In 1950 this possible correlation between lupine plantings and peach anthracnose was studied in 46 blocks of peach trees in 25 commercial orchards. In many of the blocks of trees, the disease was most severe on the fruit of the first few rows of trees adjacent to a field of lupine stubble, the lupine seed having been harvested about the time the first varieties ripen.

Growers who did not have lupine near peach orchards in 1950 escaped injury. In 1949, with lupine near the same orchards, the peaches of the same growers had been damaged by the disease. Anthracnose was found to be more severe in orchards adjacent to fields where lupine was grown for seed than where it was turned under green. Exceptions were noted in places where there was no anthracnose even though orchards were next to fields of lupine.

Severe frosts during the winters of 1950-1951 and 1951-1952 destroyed the commercial plantings of blue lupine in central Georgia. The elimination of one host provided a unique test of the possible relationship between the fungus on blue lupine and peach in central Georgia. Observations throughout the 1951 and 1952 peach harvests revealed only an occasional diseased fruit in the orchards.

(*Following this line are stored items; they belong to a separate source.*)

(** The demo's books stay in order. Whatever its members do - registering and cancelling
    calls, inspecting, changing rates, recording and removing payments - no two inspections and
    no two invoices share a number, every invoice stands for a completed inspection of its own
    call, with the dues and commission that some settings gave for it, and is either unpaid or
    paid in full. *)
Theorem demo_books (iso : Z → str) (start s : Demo) (Hstart : booksOk start) (Hreach : demoReach iso start s) :
  NoDup (map di_reference (dm_inspections s)) ∧ NoDup (map dv_invoiceNo (dm_invoices s)) ∧
  ∀ v, v ∈ dm_invoices s → backed (dm_inspections s) v ∧ settled v.
Proof.
  assert (Hok : booksOk s) by (induction Hreach as [|e s s' Hr IH He Hf]; [done|by eapply demoStep_ok]).
  destruct Hok as [Hr _ Hn Hb Hs]. split; [done|]. split; [done|]. rewrite Forall_forall in Hb, Hs. auto.
Qed.

Definition seedInspection (i : nat) : DemoInspection :=
  nth i SEED_INSPECTIONS (mkDemoInspection [] [] [] [] [] (numOfZ 0) [] [] None None None).
(** The seeds are in order: their amounts are those of the default settings. *)
Lemma seeds_ok : booksOk demoStart.
Proof.
  split; cbn [demoStart dm_inspections dm_invoices]; try (apply (bool_decide_unpack _); vm_compute; exact I).
  - repeat apply Forall_cons_2; [| | | |apply Forall_nil_2];
      [exists (seedInspection 0), DEFAULT_SETTINGS, (dec "57137")|exists (seedInspection 1), DEFAULT_SETTINGS, (dec "42180")
      |exists (seedInspection 2), DEFAULT_SETTINGS, (dec "49870")|exists (seedInspection 3), DEFAULT_SETTINGS, (dec "61340")].
    all: split; [unfold seedInspection; apply list_elem_of_In, nth_In; cbn; lia|]; repeat split; vm_compute; reflexivity.
  - repeat apply Forall_cons_2; try apply Forall_nil_2; try (right; split; [vm_compute; reflexivity|reflexivity]);
      left; (split; [vm_compute; reflexivity|]); eexists; (split; [reflexivity|vm_compute; reflexivity]).
Qed.

(** A completed survey of the call under way: the next numbers of both books, priced by its
    jetty; and the payment a member of Finance records for it. *)
Definition aDay (now : Z) : str := if now =? 1 then js "2026-06-07T10:00:00.000Z" else js "2026-06-14T10:00:00.000Z".
Definition surveyed : DemoMeasured := mkDemoMeasured (js "vc-005") (js "Liquid") (dec "33000") (js "completed") None None
  (Some (mkJetty (js "Local") (Some (js "Private")) None)).
Definition surveyEvents : list DemoEvent :=
  [de_addInspection 1 surveyed; de_user (js "u-003"); de_pay (js "iv-1") (js "2026-06-08") (js "Bank transfer") (js " NPA-TRF-9 ")].
Definition afterSurvey : Demo := demoRun aDay surveyEvents demoStart.
Example survey_invoiced : map (λ v, (dv_invoiceNo v, dv_dues v, dv_status v, dp_reference <$> dv_payment v)) (take 1 (dm_invoices afterSurvey))
  = [(js "INV-2026-0289", dec "110649.60", js "paid", Some (js "NPA-TRF-9"))] ∧
  map di_reference (take 1 (dm_inspections afterSurvey)) = [js "INS-2026-0314"].
Proof. vm_compute. split; reflexivity. Qed.
Lemma run_reached iso start e s : demoReach iso start s → (∀ now data, e = de_addInspection now data → js "iv-" ++ printZ now ∉ map dv_id (dm_invoices s)) →
  demoReach iso start (match demoStep iso e s with Ok s' => s' | Err _ => s end).
Proof. intros Hs He. destruct (demoStep iso e s) as [s'|] eqn:E; [by eapply dr_step|done]. Qed.
Lemma survey_reached : demoReach aDay demoStart afterSurvey.
Proof.
  unfold afterSurvey, demoRun, surveyEvents. cbn [foldl]. repeat apply run_reached; [apply dr_start| |done..].
  intros now data [= <- _]. apply (bool_decide_unpack _). vm_compute. exact I.
Qed.
Lemma demo_books_witness : NoDup (map dv_invoiceNo (dm_invoices afterSurvey)) ∧ ∀ v, v ∈ dm_invoices afterSurvey → settled v.
Proof.
  destruct (demo_books aDay demoStart afterSurvey seeds_ok survey_reached) as (_ & Hn & Hv). split; [exact Hn|]. intros v H. apply Hv, H.
Defined.
#[local] Instance numeric_pton : InetPton := {|
  inet_pton4 s := mapM read_dec (split_on 46 s) ≫= address 4;
  inet_pton6 s := mapM unhex_group (split_on 58 s) ≫= λ g, address 16 (concat g)
|}.
#[local] Instance numeric_ntop : InetNtop := {|
  inet_ntop4 b := take 45 (join 46 (print_u <$> b));
  inet_ntop6 b := take 45 (join 58 (groups b))
|}.

(** What holds of every byte is checked on the 256 of them. *)
Lemma byte_forall (f : Z → bool) :
  forallb f (Z.of_nat <$> seq 0 256) = true → ∀ b, byte_ok b → f b = true.
Proof.
  intros H b Hb. rewrite forallb_forall in H. apply H, list_elem_of_In, list_elem_of_fmap.
  exists (Z.to_nat b). unfold byte_ok in Hb. split; [lia|]. apply elem_of_seq. lia.
Qed.

Definition dec_byte_okb (b : Z) : bool :=
  bool_decide (read_dec (print_u b) = Some b) && bool_decide (length (print_u b) ≤ 3)%nat.

Lemma dec_byte b : byte_ok b → read_dec (print_u b) = Some b ∧ (length (print_u b) ≤ 3)%nat.
Proof.
  intros Hb. assert (dec_byte_okb b = true) as [H1 H2]%andb_true_iff.
  { revert b Hb. apply byte_forall. vm_compute. reflexivity. }
  apply bool_decide_eq_true in H1, H2. done.
Qed.

Definition hex_byte_okb (b : Z) : bool :=
  bool_decide (unhex (hex_digit (b / 16)) (hex_digit (b mod 16)) = Some b) &&
  forallb (λ c, ip_char c && negb (c =? 46) && negb (c =? 58)) (hex_byte b).

Lemma hex_byte_ok b :
  byte_ok b → unhex (hex_digit (b / 16)) (hex_digit (b mod 16)) = Some b ∧
    Forall (λ c, ip_char c = true ∧ c ≠ 46 ∧ c ≠ 58) (hex_byte b).
Proof.
  intros Hb. assert (hex_byte_okb b = true) as [H1 H2]%andb_true_iff.
  { revert b Hb. apply byte_forall. vm_compute. reflexivity. }
  apply bool_decide_eq_true in H1. split; [done|]. apply Forall_forall. intros c Hc.
  rewrite forallb_forall in H2. apply list_elem_of_In, H2 in Hc.
  rewrite !andb_true_iff, !negb_true_iff, !Z.eqb_neq in Hc. naive_solver.
Qed.

Lemma digit_in_text c : is_digit c = true → ip_char c = true ∧ c ≠ 46 ∧ c ≠ 58.
Proof.
  unfold ip_char, is_digit. intros [H1 H2]%andb_true_iff. split; [|lia].
  rewrite H1, H2. done.
Qed.

Lemma print_u_text n : Forall (λ c, ip_char c = true ∧ c ≠ 46 ∧ c ≠ 58) (print_u n).
Proof. eapply Forall_impl; [apply print_u_digits|]. apply digit_in_text. Qed.

Lemma groups_text b :
  bytes_ok b → Forall (Forall (λ c, ip_char c = true ∧ c ≠ 46 ∧ c ≠ 58)) (groups b).
Proof.
  induction b as [b IH] using (induction_ltof1 _ (@length Z)). unfold ltof in IH.
  destruct b as [|x [|y b]]; intros Hb; cbn [groups]; [done..|].
  apply Forall_cons in Hb as [Hx [Hy Hb]%Forall_cons].
  constructor; [|apply IH; [cbn; lia|done]].
  apply Forall_app. split; by apply hex_byte_ok.
Qed.

Lemma groups_read b :
  bytes_ok b → Nat.even (length b) = true → mapM unhex_group (groups b) ≫= (λ g, Some (concat g)) = Some b.
Proof.
  induction b as [b IH] using (induction_ltof1 _ (@length Z)). unfold ltof in IH.
  destruct b as [|x [|y b]]; intros Hb Hev; [done..|].
  apply Forall_cons in Hb as [Hx [Hy Hb]%Forall_cons].
  specialize (IH b ltac:(cbn; lia) Hb Hev). cbn [groups mapM].
  cbn [hex_byte app unhex_group].
  rewrite (proj1 (hex_byte_ok x Hx)), (proj1 (hex_byte_ok y Hy)). cbn [mbind option_bind].
  destruct (mapM unhex_group (groups b)) as [g|]; [|done]. injection IH as IH.
  change (Some (x :: y :: concat g) = Some (x :: y :: b)). by rewrite IH.
Qed.

Lemma groups_length b :
  Nat.even (length b) = true →
  (length (groups b) + length (groups b) = length b ∧ Forall (λ p, length p = 4) (groups b))%nat.
Proof.
  induction b as [b IH] using (induction_ltof1 _ (@length Z)). unfold ltof in IH.
  destruct b as [|x [|y b]]; intros Hev; [done..|].
  destruct (IH b ltac:(cbn; lia) Hev) as [H1 H2]. cbn [groups length]. split; [lia|].
  by constructor.
Qed.

Lemma join_length c ps k :
  Forall (λ p, length p ≤ k)%nat ps → (length (join c ps) ≤ length ps * S k)%nat.
Proof.
  induction ps as [|p [|q ps] IH]; intros H; [done| |]; apply Forall_cons in H as [Hp Hps].
  - cbn [join length]. lia.
  - change (join c (p :: q :: ps)) with (p ++ c :: join c (q :: ps)). specialize (IH Hps).
    rewrite length_app. cbn [length] in *. lia.
Qed.

Lemma text_avoids c p :
  c = 46 ∨ c = 58 → Forall (λ c, ip_char c = true ∧ c ≠ 46 ∧ c ≠ 58) p → c ∉ p.
Proof. intros Hc Hp Hin. eapply Forall_forall in Hp; [|done]. naive_solver. Qed.

Section numeric.
Variable b : list Z.
Hypothesis Hb : bytes_ok b.

Lemma numeric4_fits : length b = 4%nat → inet_ntop4 b = join 46 (print_u <$> b).
Proof.
  intros Hl. apply take_ge. etransitivity; [apply (join_length _ _ 3)|rewrite length_fmap; lia].
  apply Forall_fmap. eapply Forall_impl; [exact Hb|]. intros x Hx. by apply dec_byte.
Qed.

Lemma numeric6_fits : length b = 16%nat → inet_ntop6 b = join 58 (groups b).
Proof.
  intros Hl. destruct (groups_length b) as [H1 H2]; [by rewrite Hl|].
  apply take_ge. etransitivity; [apply (join_length _ _ 4)|lia].
  eapply Forall_impl; [exact H2|]. intros p Hp. cbn beta in *. by rewrite Hp.
Qed.

Lemma numeric4_pieces : length b = 4%nat → split_on 46 (inet_ntop4 b) = print_u <$> b.
Proof.
  intros Hl. rewrite numeric4_fits by done. apply split_on_join; [by destruct b|].
  apply Forall_fmap, Forall_true. intros x. apply text_avoids; [by left|apply print_u_text].
Qed.
Lemma cidr_walk_spec now ip chain :
  ip_ok ip → Forall (λ e, entry_ok e ∧ defined_prefix e) chain →
  ∃ b, cidr_walk now ip chain = Ok b ∧ (b = true ↔ ∃ e, e ∈ chain ∧ cidr_live now ip e).
Proof.
  intros Hip. unfold cidr_live. induction chain as [|e chain IH]; intros Hc; simpl.
  { exists false. split; [done|]. split; [done|]. by intros (e & ?%not_elem_of_nil & _). }
  apply Forall_cons in Hc as [[He Hd] Hc]. destruct (IH Hc) as (b & Hb & Hbs).
  setoid_rewrite elem_of_cons. destruct (expired now e) eqn:Hx.
  - exists b. split; [done|]. rewrite Hbs. split; [naive_solver|].
    intros (e' & [->|?] & ? & ?); [congruence|naive_solver].
  - destruct (ip_in_cidr_entry ip e Hip He Hd) as (h & Hh & Hhs). rewrite Hh. cbn [rbind].
    destruct h.
    + exists true. split; [done|]. split; [|done]. intros _. exists e.
      split; [by left|]. split; [done|]. by apply Hhs.
    + exists b. split; [done|]. rewrite Hbs. split; [naive_solver|].
      intros (e' & [->|?] & ? & Hp); [|naive_solver]. by apply Hhs in Hp.
Qed.

Lemma cidr_buckets_spec now ip bs :
  ip_ok ip → Forall (λ e, entry_ok e ∧ defined_prefix e) (concat bs) →
  ∃ b, cidr_buckets now ip bs = Ok b ∧ (b = true ↔ ∃ e, e ∈ concat bs ∧ cidr_live now ip e).
Proof.
  intros Hip. induction bs as [|c bs IH]; intros Hc; simpl.
  { exists false. split; [done|]. split; [done|]. by intros (e & ?%not_elem_of_nil & _). }
  simpl in Hc. apply Forall_app in Hc as [Hc1 Hc2].
  destruct (cidr_walk_spec now ip c Hip Hc1) as (b1 & H1 & Hs1).
  destruct (IH Hc2) as (b2 & H2 & Hs2). rewrite H1. cbn [rbind].
  setoid_rewrite elem_of_app. destruct b1; [exists true|exists b2]; naive_solver.
Qed.

(** ** Duplicates and removal *)

Lemma concat_push set ip b' :
  ipset_ok set →
  ∃ l1 l2, entries set = l1 ++ bucket_of set (ipset_hash ip) ++ l2 ∧
    ∀ n, entries (with_bucket set (ipset_hash ip) b' n) = l1 ++ b' ++ l2.
Proof.
  intros Hok. destruct (concat_insert _ _ _ b' (bucket_of_lookup set ip Hok)) as (l1 & l2 & H1 & H2).
  exists l1, l2. done.
Qed.

Lemma push_entries set ip e n :
  ipset_ok set →
  entries (with_bucket set (ipset_hash ip) (e :: bucket_of set (ipset_hash ip)) n)
  ≡ₚ e :: entries set.
Proof.
  intros Hok. destruct (concat_push set ip (e :: bucket_of set (ipset_hash ip)) Hok)
    as (l1 & l2 & -> & ->).
  by rewrite <- app_comm_cons, <- Permutation_middle.
Qed.

(** ** The abstract set

    What the table promises its clients: the keys of the entries that have not
    expired. *)

Definition live_keys (now : Z) (set : ipset) : gset ip_key_t :=
  list_to_set ((λ e, ip_key (e_ip e)) <$> filter (λ e, expired now e = false) (entries set)).

Lemma elem_of_live_keys now set k :
  k ∈ live_keys now set ↔ ∃ e, e ∈ entries set ∧ expired now e = false ∧ ip_key (e_ip e) = k.
Proof.
  unfold live_keys. rewrite elem_of_list_to_set, list_elem_of_fmap.
  setoid_rewrite list_elem_of_filter. naive_solver.
Qed.

Definition live_until (now expires : Z) : Prop := expires = 0 ∨ now <= expires.

Lemma expired_false now e : 0 <= e_expires e → expired now e = false ↔ live_until now (e_expires e).
Proof. unfold expired, live_until. rewrite andb_false_iff, !Z.ltb_ge. lia. Qed.

(** Calls a client can make, as steps between tables. *)
Section steps.
Context {inet : InetPton}.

The fact that anthracnose spores from blue lupine plants can produce anthracnose of the peach, the correlations observed in the orchards in 1950, and the almost complete absence of the disease on peaches in 1951 and 1952 when the lupine plantings were destroyed by low temperature all indicate that the occurrence and spread of the anthracnose disease of peaches in central Georgia can be attributed to the practice of growing blue lupine for seed in the area. However, the reports of peach anthracnose from areas where lupine is not grown indicates that the complete story is not known. The source of the infective anthracnose spores in these areas has not been determined.

Upper left: Anthracnose, a relatively new fungus disease of the peach. Upper right: Apothecia of the brown rot fungus. Spores from these goblet-shaped bodies are shot into the air during the blossom period and start the new cycle of infection. Lower left: Bacterial Spot on peaches. Lower right: Leaf curl, a springtime leaf disease.

Experiments to protect peaches from anthracnose infections with various fungicides were carried out in 1950 and 1951 but no conclusive results were obtained. Experiments in South Carolina in 1952 indicated that the fungicide N-trichloromethylthiotetrahydrophthalimide (captan) may materially aid in reducing the amount of infected fruit. The number of sprays needed and the frequency of application has not been determined. The tests indicate that sprays applied earlier than 6 weeks before the beginning of harvest were of doubtful value. It is best not to grow blue lupine for seed in fields next to peach orchards.

DONALD H. PETERSEN is a pathologist in the division of fruit and nut crops and diseases, Bureau of Plant Industry, Soils, and Agricultural Engineering. Since 1950 he has been engaged in a study of peach disease problems in South Carolina in cooperation with the South Carolina Agricultural Experiment Station.